There are several ways to reduce these costs, especially if you intend to make a cross-platform app. Here are my top tips.
• Decide your target phones at the start of your project, and plan cross-platform if that’s what you want. Otherwise you’ll have at least two development teams and doubled project management costs.
• Specify the functionality of the app carefully at the start of the project: don’t have regular meetings with the designer where you add more functionality as you go along.
• Ensure your designers cope well with different resolutions. The design for a 320x240 screen will be very different from an iPad. Consider having larger images for the larger screen sizes.

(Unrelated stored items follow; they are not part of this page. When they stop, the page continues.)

(** [this.pending.delete(id)], [this.pending.set(id, e)] *)
Definition pending_delete (id : string) : sysM unit :=
  modify (λ s, set_pending (map_delete id s.(sys_pending)) s).
Definition pending_set (id : string) (e : pending_entry) : sysM unit :=
  modify (λ s, set_pending (map_set id e s.(sys_pending)) s).

(** [try { m } catch { console.warn(...) }] *)
Definition swallow (m : sysM unit) : sysM unit := catch m (λ _, mret tt).

(** ** Requesting *)

Inductive grab_outcome := grabbed | wait.

(** The transaction of one attempt: [true] when it took the gate. *)
Definition grab_txn (freshId : string) (req : approval_request) (source : string) (now : instant)
    : dbM bool :=
  transaction
    (assertTransitionAllowed running awaiting_review (Some req.(ar_runId)) ;;;
     n <- update_run req.(ar_runId) (has_status running) (set_status awaiting_review now) ;;
     if decide (n = 0) then mret false
     else
       insert_approval req.(ar_id)
         (mk_approval req.(ar_runId) req.(ar_toolName) req.(ar_input) req.(ar_id) a_pending now
            None None true) ;;;
       coWritePermissionReviewItem freshId req.(ar_id) req.(ar_runId) req.(ar_toolName)
         req.(ar_input) source now ;;;
       mret true).

(** The queue task of one attempt. *)
Definition request_attempt (freshId : string) (req : approval_request) (source : string)
    (onCreated : bool) (now : instant) : sysM grab_outcome :=
  g <- in_db (grab_txn freshId req source now) ;;
  if g : bool then
    pending_set req.(ar_id) (mk_pending req source) ;;;
    (when onCreated do emit (EvOnCreated req.(ar_id))) ;;;
    emit (EvApprovalCreated req) ;;;
    mret grabbed
  else
    d <- gets sys_db ;;
    if decide (status_of d req.(ar_runId) = Some awaiting_review) then mret wait
    else throw (RunNotRunningError req.(ar_runId)).

(** The loop of [requestApproval].  Between an attempt that waits and the next
    one the rest of the process runs: [env] lists what it did to the state at
    each wait, and the instant of the retry.  [None] means the schedule ended
    with the call still waiting. *)
Fixpoint request_loop (freshId : string) (req : approval_request) (source : string)
    (onCreated : bool) (now : instant) (env : list ((sys → sys) * instant))
    : sysM (option grab_outcome) :=
  o <- request_attempt freshId req source onCreated now ;;
  match o with
  | grabbed => mret (Some grabbed)
  | wait =>
      match env with
      | [] => mret None
      | (f, now') :: env' =>
          modify f ;;; request_loop freshId req source onCreated now' env'
      end
  end.

(** [requestApproval]: the request object is minted once, before the loop. *)
Definition requestApproval (approvalId freshId runId toolName : string) (input : json)
    (source : string) (onCreated : bool) (now : instant) (env : list ((sys → sys) * instant))
    : sysM (option grab_outcome) :=
  request_loop freshId (mk_request approvalId runId toolName input now) source onCreated now env.

(** ** Responding *)

Definition deny_with (m : string) : approval_decision := mk_decision deny None (Some m).

Definition SUPERSEDED_MESSAGE : string :=
  "Run was canceled before approval could be processed".

(** [UPDATE approvals SET status, decided_at, decided_by WHERE id = ?] *)
Definition decide_any (id : string) (s : approval_status) (who : string) (now : instant)
    : dbM unit :=
  update_approval id (λ _, true) (decide_approval s now who) ;;; mret tt.

(** The same guarded by [status = 'pending']; returns [changes]. *)
Definition decide_pending (id : string) (s : approval_status) (who : string) (now : instant)
    : dbM nat :=
  update_approval id approval_pending (decide_approval s now who).

Definition restore_from (l : list run_status) (runId : string) (now : instant) : dbM nat :=
  update_run runId (has_status_in l) (λ r, set_stuck None None (set_status running now r)).

Definition resolve_linked (id who resolution : string) (now : instant) (runId : option string)
    : dbM unit :=
  resolvePermissionReviewItem id who (Some resolution) now runId ;;; mret tt.

(** The queue task of [respond]. *)
Definition respond_task (approvalId : string) (decision : approval_decision) (now : instant)
    : sysM unit :=
  pending <- the_pending ;;
  match map_get approvalId pending with
  | None => mret tt
  | Some entry =>
      let runId := entry.(pe_request).(ar_runId) in
      pending_delete approvalId ;;;
      match decision.(ad_behavior) with
      | allow =>
          in_db (assertTransitionAllowedFromAny [awaiting_review; running; stuck] running
                   (Some runId)) ;;;
          n <- in_db (restore_from [awaiting_review; running; stuck] runId now) ;;
          if decide (n = 0) then
            in_db (decide_any approvalId a_rejected "auto-policy" now) ;;;
            in_db (resolve_linked approvalId "auto-policy" "superseded" now (Some runId)) ;;;
            emit (EvResolve approvalId (deny_with SUPERSEDED_MESSAGE)) ;;;
            emit (EvApprovalDecided approvalId a_rejected)
          else
            in_db (decide_any approvalId a_approved "user" now) ;;;
            in_db (resolve_linked approvalId "user" "approved" now (Some runId)) ;;;
            emit (EvResolve approvalId decision) ;;;
            emit (EvSocketReply approvalId decision) ;;;
            emit (EvApprovalDecided approvalId a_approved) ;;;
            emit (EvApprovalUsage "approve" "single")
      | deny =>
          in_db (assertTransitionAllowedFromAny [awaiting_review; stuck] running (Some runId)) ;;;
          in_db (restore_from [awaiting_review; stuck] runId now) ;;;
          in_db (decide_any approvalId a_rejected "user" now) ;;;
          in_db (resolve_linked approvalId "user" "rejected" now (Some runId)) ;;;
          emit (EvResolve approvalId decision) ;;;
          emit (EvSocketReply approvalId decision) ;;;
          emit (EvApprovalDecided approvalId a_rejected) ;;;
          emit (EvApprovalUsage "reject" "single")
      end
  end.

Definition settleStalePendingApproval (approvalId : string) (decision : approval_decision)
    (now : instant) : sysM bool :=
  let '(status, label) := match decision.(ad_behavior) with
                          | allow => (a_approved, "approved")
                          | deny => (a_rejected, "rejected")
                          end in
  catch
    (n <- in_db (decide_pending approvalId status "user" now) ;;
     if decide (n = 0) then mret false
     else
       in_db (resolve_linked approvalId "user" label now None) ;;;
       emit (EvApprovalDecided approvalId status) ;;;
       mret true)
    (λ _, mret false).

(** [respond] when its queue task runs at once. *)
Definition respond (approvalId : string) (decision : approval_decision) (now : instant)
    : sysM unit :=
  pending <- the_pending ;;
  match map_get approvalId pending with
  | None =>
      b <- settleStalePendingApproval approvalId decision now ;;
      if b : bool then mret tt else throw (ApprovalNotFoundError approvalId)
  | Some _ => respond_task approvalId decision now
  end.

• If you are making a cross-platform app then consider doing nearly everything in JavaScript, HTML5 and CSS as that is the only thing that is standard between phones. There are many different frameworks on the market that will help you do this.
• Don’t use web techniques such as Ajax in your JavaScript. It will work when your developers are testing it with a good solid Wi-Fi signal but in real-world conditions data can easily be lost or duplicated.
• Make sure your app works offline. If your app can only work when connected to the internet then it’s not going to be useful to people who live in rural areas, sit in metal-framed offices or use the Tube.
• If you are pushing data to the phone, make sure this works via notifications when the app is in the background.
• You can save yourself a lot of testing if you use a proven framework that contains a tested communication library.
• If you are using a back-end server, ensure it uses common standards such as JSON or XML. This can then be the basis for your mobile system and also your web pages.
• Make sure the framework you use allows you to easily debug your app on the real device. Many problems will happen on actual handsets that don’t occur on phone simulators.